ENTRIES SHOWN:
Definition denied_makedirs (path : string) (dirs : gset string)
  : result unit * gset string :=
  (Raise (OSError ("[Errno 13] Permission denied: '" +:+ path +:+ "'")), dirs).

Definition needs_directory (dirs : gset string) (path : string) : option exn :=
  let dir := posix_dirname path in
  if String.eqb dir "" || bool_decide (dir ∈ dirs) then None
  else Some (OSError ("Cannot save file into a non-existent directory: '"
                      +:+ dir +:+ "'")).

(** What [transform_data] makes of [sample_dataframe]. *)
Definition sample_transformed : DataFrame :=
  {| index := [0; 1; 2]%Z;
     columns :=
       [("id", Int64 [1; 2; 3]%Z);
        ("name", Object [PStr "John"; PStr "Jane"; PStr "Bob"]);
        ("age", Int64 [28; 34; 45]%Z);
        ("city", Object [PStr "New York"; PStr "LA"; PStr "Chicago"]);
        ("salary", Int64 [70000; 80000; 90000]%Z);
        ("tax", Float64 [7000; 8000; 9000]%float);
        ("net_salary", Float64 [63000; 72000; 81000]%float)] |}.


Definition default_input_world : world :=
  {| heap := [];
     fs := {[ "data/input_data.csv" := "sample" ]};
     stdout := [] |}.

(** The dtype of a column. *)
Inductive dtype := int64 | float64 | object.

Definition dtype_of (c : column) : dtype :=
  match c with
  | Int64 _ => int64
  | Float64 _ => float64
  | Object _ => object
  end.

(** The dtype of [c * 0.1] and of [c - c * 0.1]. *)
Definition promoted (c : column) : dtype :=
  if is_numeric c then float64 else object.

(** A cell on which [* 0.1] works: a float, or an integer in the range
    of binary64. *)
Definition is_number (o : pyobj) : bool :=
  match o with
  | PFloat _ => true
  | PInt z => negb (is_infinity (float_of_Z z))
  | _ => false
  end.

(** A frame in which the only text salary sits in an incomplete row. *)
Definition dropped_text_dataframe : DataFrame :=
  {| index := [0]%Z;
     columns := [("age", Float64 [nan]); ("salary", Object [PStr "abc"])] |}.

(** ** Stepping the monad *)

Lemma getitem_at_new w x key :
  getitem_at (length (heap w)) key (with_new w x) = (getitem x key, with_new w x).
Proof.
  unfold getitem_at, read_frame, mbind, M_bind, lift; simpl.
  by rewrite list_lookup_middle.
Qed.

WHAT IS EXPECTED:
Set down, exactly and without anything extra, every line from the one that contains "Int64 _ => int64" through the final line of the material.

EXERCISE RESPONSE:
  | Int64 _ => int64
  | Float64 _ => float64
  | Object _ => object
  end.

(** The dtype of [c * 0.1] and of [c - c * 0.1]. *)
Definition promoted (c : column) : dtype :=
  if is_numeric c then float64 else object.

(** A cell on which [* 0.1] works: a float, or an integer in the range
    of binary64. *)
Definition is_number (o : pyobj) : bool :=
  match o with
  | PFloat _ => true
  | PInt z => negb (is_infinity (float_of_Z z))
  | _ => false
  end.

(** A frame in which the only text salary sits in an incomplete row. *)
Definition dropped_text_dataframe : DataFrame :=
  {| index := [0]%Z;
     columns := [("age", Float64 [nan]); ("salary", Object [PStr "abc"])] |}.

(** ** Stepping the monad *)

Lemma getitem_at_new w x key :
  getitem_at (length (heap w)) key (with_new w x) = (getitem x key, with_new w x).
Proof.
  unfold getitem_at, read_frame, mbind, M_bind, lift; simpl.
  by rewrite list_lookup_middle.
Qed.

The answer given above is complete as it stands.